Tarih boyunca toplumlara hükmetmek isteyen emperyalist güçler iki yol denemişlerdir.
Birincisi silah zoruyla toplumları köleleştirmiş, ekinleri ve nesilleri talan ederek hakimiyetlerini ilan etmişler. Bu zalimlerin ömürleri genellikle kısa olmuştur. Çünkü köleleştirilmek istenen toplumlar kısa sürede örgütlenmiş ve güçlü bir direniş ile ya tekrar bağımsızlıklarını ilan etmişler ya da işgalci güçlere karşı devamlı teyakkuzda olmuşlar.
Diğeri ise, toplumların inanç ve kültürlerini sinsice hedef alarak önce düzenlerini bozmuş sonra köleleştirmişler. Bu zalimlerin ömürleri daha uzun olmuştur. Çünkü köleleştirdikleri toplumların inanç ve kültürlerine dair bir hassasiyetleri kalmamış. Dolayısıyla zalim güçlere karşı ne örgütlenebilmiş ne de bir direniş ortaya koyabilmiştir. Bilakis celladına aşık zombi bir toplum türemiştir.
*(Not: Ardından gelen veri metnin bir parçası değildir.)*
Lemma un_lookup i y : cs !! i = Some y → i ≠ id → cs' !! i = Some
  { y with r_next := if decide (last l1 = Some i) then nextAt cs id else r_next y;
           r_sibling := r_sibling y && negb (bool_decide (l1 = [] ∧ head l2 = Some i)) }.
Proof. intros E Hne. rewrite (proj2 Hun i y E). by rewrite decide_False. Qed.

Lemma un_lookup_inv i x : cs' !! i = Some x → ∃ y, cs !! i = Some y ∧
  (i = id ∧ x = zeroRec ∨ i ≠ id ∧ r_live x = r_live y ∧ r_hash x = r_hash y ∧ r_size x = r_size y ∧ 
   x = { y with r_next := if decide (last l1 = Some i) then nextAt cs id else r_next y;
           r_sibling := r_sibling y && negb (bool_decide (l1 = [] ∧ head l2 = Some i)) }).
Proof.
  intros E. destruct (lookup_lt_is_Some_2 cs i) as [y Ey]; [rewrite <- (proj1 Hun); by eapply lookup_lt_Some|].
  exists y. split; [done|]. rewrite (proj2 Hun i y Ey) in E. injection E as <-. case_decide; [by left|]. right.
  by destruct y.
Qed.

Lemma un_size i : i ≠ id → sizeAt cs' i = sizeAt cs i.
Proof.
  intros Hne. unfold sizeAt. destruct (cs !! i) as [y|] eqn:Ey; [rewrite (un_lookup i y Ey Hne); by destruct y|].
  rewrite (proj2 (lookup_ge_None cs' i)); [done|]. rewrite (proj1 Hun). by apply lookup_ge_None.
Qed.

Lemma un_elem : NoDup (l1 ++ l2) ∧ (id ∉ l1 ++ l2) ∧ ∀ i, i ∈ l1 ++ id :: l2 ↔ i = id ∨ i ∈ l1 ++ l2.
Proof.
  destruct (ck_chain _ _ _ _ _ Hok key _ Hchain) as (_&Hnd&_). rewrite <- Permutation_middle in Hnd.
  apply NoDup_cons in Hnd as [? ?]. split_and!; [done|done|]. intros i. by rewrite <- Permutation_middle, elem_of_cons.
Qed.

(** No other chain holds the record. *)
Lemma un_other k lk : C !! k = Some lk → k ≠ key → ∀ i, i ∈ lk → i ∉ l1 ++ id :: l2.
Proof.
  intros E Hk i Hi Hi'. destruct (ck_mem _ _ _ _ _ Hok k lk i E Hi) as (y&Ey&_&Hy&_).
  destruct (ck_mem _ _ _ _ _ Hok key _ i Hchain Hi') as (y'&Ey'&_&Hy'&_). congruence.
Qed.

Lemma un_next i : i ≠ id → nextAt cs' i = if decide (last l1 = Some i) then nextAt cs id else nextAt cs i.
Proof.
  intros Hne. unfold nextAt. destruct (cs !! i) as [y|] eqn:Ey.
  - rewrite (un_lookup i y Ey Hne). by destruct y.
  - rewrite (proj2 (lookup_ge_None cs' i)); [|rewrite (proj1 Hun); by apply lookup_ge_None].
    rewrite decide_False; [done|]. intros Hi%last_Some_elem_of.
    destruct (ck_mem _ _ _ _ _ Hok key _ i Hchain) as (y'&Ey'&_); [apply elem_of_app; by left|]. congruence.
Qed.

Lemma un_chain k lk : C !! k = Some lk → k ≠ key → NoDup (map (sizeAt cs') lk) ∧ linked cs' lk.
Proof.
  intros E Hk. destruct (ck_chain _ _ _ _ _ Hok k lk E) as (_&_&H3&H4).
  assert (∀ i, i ∈ lk → i ≠ id ∧ last l1 ≠ Some i) as Hi.
  { intros i Hi. pose proof (un_other k lk E Hk i Hi) as Hno. rewrite elem_of_app, elem_of_cons in Hno. split; [naive_solver|].
    intros ?%last_Some_elem_of. naive_solver. }
  split.
  - erewrite map_ext_in; [exact H3|]. intros i [? _]%list_elem_of_In%Hi. by apply un_size.
  - eapply linked_ext; [|exact H4]. intros i [? ?]%Hi. by rewrite un_next, decide_False.
Qed.

Lemma un_own : NoDup (map (sizeAt cs') (l1 ++ l2)) ∧ linked cs' (l1 ++ l2).
Proof.
  destruct (ck_chain _ _ _ _ _ Hok key _ Hchain) as (_&Hnd&H3&H4). destruct un_elem as (_&Hid&_). split.
  - rewrite <- Permutation_middle in H3. apply NoDup_cons in H3 as [_ H3]. erewrite map_ext_in; [exact H3|].
    intros i Hi%list_elem_of_In. apply un_size. by intros ->.
  - eapply linked_remove; [done|done|]. intros i Hi. apply un_next. by intros ->.
Qed.
Lemma un_live : ∃ y, cs !! id = Some y ∧ r_live y = true.
Proof.
  destruct (ck_mem _ _ _ _ _ Hok key _ id Hchain) as (y&?&?&_); [apply elem_of_app; right; by left|]. by exists y.
Qed.

Lemma un_count : count - 1 = length (filter (λ r, r_live r = true) cs').
Proof.
  rewrite (ck_count _ _ _ _ _ Hok). destruct un_live as (y&Ey&Hy).
  pose proof (filter_insert_count (λ r, r_live r = true) cs id y zeroRec Ey) as Hc.
  rewrite decide_True, decide_False in Hc by done. rewrite (live_count_ext cs' (<[id := zeroRec]> cs)); [lia|].
  apply list_eq. intros i. rewrite !list_lookup_fmap. destruct (cs !! i) as [z|] eqn:Ez.
  - rewrite (proj2 Hun i z Ez). destruct (decide (i = id)) as [->|Hne].
    + by rewrite list_lookup_insert_eq by (by eapply lookup_lt_Some).
    + rewrite list_lookup_insert_ne, Ez by done. by destruct z.
  - rewrite (proj2 (lookup_ge_None cs' i)); [|rewrite (proj1 Hun); by apply lookup_ge_None].
    rewrite (proj2 (lookup_ge_None _ i)); [done|]. rewrite length_insert. by apply lookup_ge_None.
Qed.

Definition restChains : gmap bytes (list nat) := if bool_decide (l1 ++ l2 = []) then delete key C else <[key := l1 ++ l2]> C.
Definition restFiles : gmap bytes nat :=
  match l1, l2 with [], [] => delete key files | [], n :: _ => <[key := n]> files | _ :: _, _ => files end.

Lemma restChains_Some k lk :
  restChains !! k = Some lk → (k = key ∧ lk = l1 ++ l2 ∧ lk ≠ []) ∨ (k ≠ key ∧ C !! k = Some lk).
Proof.
  unfold restChains. case_bool_decide.
  - intros [? ?]%lookup_delete_Some. right. by split.
  - intros [[<- <-]|[? ?]]%lookup_insert_Some; [by left|right; by split].
Qed.

Lemma restFiles_ok k : restFiles !! k = restChains !! k ≫= head.
Proof.
  pose proof (ck_files _ _ _ _ _ Hok) as Hf. unfold restChains, restFiles. destruct (decide (k = key)) as [->|Hne].
  - destruct l1 as [|a l1']; [destruct l2 as [|b l2']|]; cbn [app].
    + by rewrite bool_decide_eq_true_2, !lookup_delete_eq.
    + by rewrite bool_decide_eq_false_2, !lookup_insert_eq.
    + rewrite bool_decide_eq_false_2, lookup_insert_eq, Hf by done. by rewrite Hchain.
  - transitivity (files !! k); [destruct l1; [destruct l2|]; by rewrite ?lookup_delete_ne, ?lookup_insert_ne|].
    rewrite Hf. case_bool_decide; [by rewrite lookup_delete_ne|by rewrite lookup_insert_ne].
Qed.

Lemma un_head i : i ∈ l1 ++ l2 →
  bool_decide (head (l1 ++ id :: l2) ≠ Some i) && negb (bool_decide (l1 = [] ∧ head l2 = Some i)) =
  bool_decide (head (l1 ++ l2) ≠ Some i).
Proof.
  intros Hi. destruct un_elem as (_&Hid&_). destruct l1 as [|a l1']; cbn [app head] in *.
  - rewrite bool_decide_eq_true_2 by congruence. cbn. rewrite <- bool_decide_not. apply bool_decide_ext. naive_solver.
  - rewrite (bool_decide_eq_false_2 (_ ∧ _)) by naive_solver. by rewrite andb_true_r.
Qed.

Lemma chains_ok_remove : chains_ok restChains restFiles cs' (id :: slots) (count - 1).
Proof.
  destruct un_elem as (Hnd&Hid&Hel). pose proof Hok as [_ Hchains Hmem Hliv Hzero [Hsnd Hs] _].
  destruct un_live as (yd&Eyd&Hyd). split; [exact restFiles_ok| | | | | |exact un_count].
  - intros k lk [(->&->&Hne)|[Hk E]]%restChains_Some; [destruct un_own; done|].
    destruct (Hchains k lk E) as (?&?&_). by destruct (un_chain k lk E Hk).
  - intros k lk i [(->&->&_)|[Hk E]]%restChains_Some Hi.
    + destruct (Hmem key _ i Hchain) as (y&Ey&?&?&Hy); [apply Hel; by right|]. eexists.
      split; [apply un_lookup; [exact Ey|by intros ->]|]. destruct y; cbn in *. split_and!; [done|done|]. rewrite Hy. by apply un_head.
    + destruct (Hmem k lk i E Hi) as (y&Ey&?&?&Hy). pose proof (un_other k lk E Hk i Hi) as Hno. rewrite Hel in Hno.
      eexists. split; [apply un_lookup; [exact Ey|naive_solver]|]. destruct y; cbn in *. split_and!; [done|done|].
      rewrite <- Hy, bool_decide_eq_false_2; [by rewrite andb_true_r|]. intros [-> Hh%head_Some_elem_of]. naive_solver.
  - intros i x Ex Hx. destruct (un_lookup_inv i x Ex) as (y&Ey&[(_&->)|(Hne&Hl&Hh&_&_)]); [done|]. rewrite Hh.
    destruct (Hliv i y Ey ltac:(congruence)) as (lk&Elk&Hi). unfold restChains. destruct (decide (r_hash y = key)) as [Ek|Hk].
    + rewrite Ek in *. assert (lk = l1 ++ id :: l2) as -> by congruence. apply Hel in Hi as [->|Hi]; [done|].
      rewrite bool_decide_eq_false_2 by (intros E; rewrite E in Hi; by apply elem_of_nil in Hi).
      exists (l1 ++ l2). by rewrite lookup_insert_eq.
    + exists lk. split; [|done]. case_bool_decide; [by rewrite lookup_delete_ne|by rewrite lookup_insert_ne].
  - intros i x Ex Hx. destruct (un_lookup_inv i x Ex) as (y&Ey&[(_&->)|(Hne&Hl&_&_&->)]); [done|].
    rewrite (Hzero i y Ey) by congruence. cbn. rewrite decide_False; [done|]. intros Hi%last_Some_elem_of.
    destruct (Hmem key _ i Hchain) as (z&Ez&?&_); [apply elem_of_app; by left|]. congruence.
  - split.
    + constructor; [|done]. intros (z&Ez&?)%Hs. congruence.
    + intros i. rewrite elem_of_cons, Hs. split.
      * intros [->|(y&Ey&Hy)]; [exists zeroRec; by rewrite (proj2 Hun id yd Eyd), decide_True|].
        eexists. split; [apply un_lookup; [exact Ey|intros ->; congruence]|]. by destruct y.
      * intros (x&Ex&Hx). destruct (un_lookup_inv i x Ex) as (y&Ey&[(->&_)|(Hne&Hl&_)]); [by left|right]. exists y.
        split; [done|congruence].
Qed.
End RemoveRecord.

(** *** [removeRecLocked] *)

Lemma unlinked_cores recs recs' l1 id l2 :
  unlinked recs recs' l1 id l2 → unlinked (map core recs) (map core recs') l1 id l2.
Proof.
  intros [Hlen Hu]. split; [by rewrite !length_map|]. intros i y. rewrite !list_lookup_fmap. intros (z&Ez&->)%fmap_Some.
  rewrite (Hu i z Ez). cbn. f_equal. case_decide; [done|]. unfold nextAt. rewrite list_lookup_fmap.
  destruct (recs !! id); by destruct z.
Qed.

Lemma find_prev cs l1 id l2 :
  linked cs (l1 ++ id :: l2) → NoDup (l1 ++ id :: l2) → find (λ p, nextAt cs p =? S id)%nat (l1 ++ id :: l2) = last l1.
Proof.
  intros Hl Hnd. assert (∀ l, linked cs l → id ∉ tail l → find (λ p, nextAt cs p =? S id)%nat l = None) as Hnone.
  { intros l. induction l as [|a l IH]; [done|]. intros [H1 H2] Hn. cbn. destruct l as [|b l]; [by rewrite H1|].
    cbn [tail] in *. apply not_elem_of_cons in Hn as [Hne Hn]. rewrite H1.
    rewrite (proj2 (Nat.eqb_neq (S b) (S id))) by congruence. by apply IH. }
  induction l1 as [|a l1 IH]; cbn [app] in *.
  - apply NoDup_cons in Hnd as [Hid _]. by apply Hnone.
  - destruct Hl as [H1 H2]. apply NoDup_cons in Hnd as [_ Hnd]. specialize (IH H2 Hnd). cbn [find]. rewrite H1.
    destruct l1 as [|b l1]; cbn [app] in *; [by rewrite Nat.eqb_refl|]. rewrite last_cons_cons, <- IH.
    replace (S b =? S id)%nat with false; [done|]. apply NoDup_cons in Hnd as [Hb _]. rewrite elem_of_app, elem_of_cons in Hb.
    symmetry. apply Nat.eqb_neq. intros [= ->]. naive_solver.
Qed.

Lemma find_ext_in {A} (f g : A → bool) l : (∀ x, f x = g x) → find f l = find g l.
Proof. intros E. induction l as [|x l IH]; [done|]. cbn. by rewrite E, IH. Qed.

(** What the writes to the slab come to. *)
Lemma unlinked_only recs id : unlinked recs (<[id := zeroRec]> recs) [] id [].
Proof.
  split; [apply length_insert|]. intros i y E. case_decide as Ei.
  - subst i. by rewrite list_lookup_insert_eq by (by eapply lookup_lt_Some).
  - rewrite list_lookup_insert_ne, E by done. destruct y; cbn. by rewrite andb_true_r.
Qed.

Lemma unlinked_head recs id n l rec :
  id ≠ n → recs !! n = Some rec → unlinked recs (<[id := zeroRec]> (<[n := { rec with r_sibling := false }]> recs)) [] id (n :: l).
Proof.
  intros Hne En. split; [by rewrite !length_insert|]. intros i y E. case_decide as Ei.
  - subst i. rewrite list_lookup_insert_eq; [done|]. rewrite length_insert. by eapply lookup_lt_Some.
  - rewrite list_lookup_insert_ne by done. cbn [last head]. rewrite decide_False by done. destruct (decide (i = n)) as [->|Hi].
    + rewrite list_lookup_insert_eq by (by eapply lookup_lt_Some). assert (y = rec) as -> by congruence.
      rewrite bool_decide_eq_true_2 by done. rewrite andb_false_r. by destruct rec.
    + rewrite list_lookup_insert_ne, E, bool_decide_eq_false_2 by (done || naive_solver). rewrite andb_true_r. by destruct y.
Qed.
Türkiye’de Müslüman halkımızın inanç ve kültürünü hedef alan bütün projeler bu çerçevede değerlendirilmelidir.
Bu projelerden bir tanesi de “Eğitimde Toplumsal Cinsiyet Eşitliğinin Geliştirilmesi Projesi” (ETCEP)’dir.
Malumunuz ETCEP projesi, Avrupa Birliği tarafından finanse ediliyordu ve Milli Eğitim Bakanlığı koordinasyonunda da yürütülüyordu.
Bu sapkın proje direk aile yapımızı hedef almıştı. Her ne kadar “Toplumsal cinsiyetin sebep olduğu sorunları azaltma projesi” olarak yutturulmaya çalışılsa da esasında tam bir ifsat hamlesiydi.
Bir toplum mühendisliği olan ETCEP ile; kimliksiz bir birey ve ailesiz bir toplum inşa etme çabası vardı. Üstelik bunu kendi okullarımızda ve kendi öğretmenlerimizin eliyle yapacaklardı.
Kamuoyunun verdiği ciddi tepki karşısında MEB geri adım atarak ilgili projeyi geri çekti.
Bunun üzerine celladına aşık yerli piyonlar vaveyla koparmaya başladılar. Neymiş, “Kadın cinayetlerinin engellenmesi için küçük yaşlardan itibaren okullarda cinsiyet eşitliği bilinci verilmeliymiş.”
Vay yalanınız batsın. Sizin piyonluğunu yaptığınız bu ifsat projesinin, ne kadın cinayetleri ne de kadın hakları ile hiç bir ilgisi yoktur. Bu proje mimarlarının tek dertleri; annelik duygusundan uzak ve aile mefhumundan bihaber kadınlar yetiştirmektir.
Elhasıl, MEB’in bu ifsat projesini iptal etmesi takdir edilmelidir. Ancak kabul etmek gerekir ki MEB’in eğitim politikasında buna benzer birçok proje vardır ve bunlara yönelik de yeni adımlar atmalıdır.
Sadece MEB’de mi?
Elbette hayır.
Bilindiği gibi mezkûr ifsat projesinin temeli 2011 “İstanbul Sözleşmesi”ne dayanıyor. Bu sözleşmeden dolayı nice aileler yıkıldı, nice cinayetler işlendi ve nice çocuklar hem annesiz hem de babasız kaldı. Bize dayatılan bu projelere de ivedilikle neşter atılmalıdır.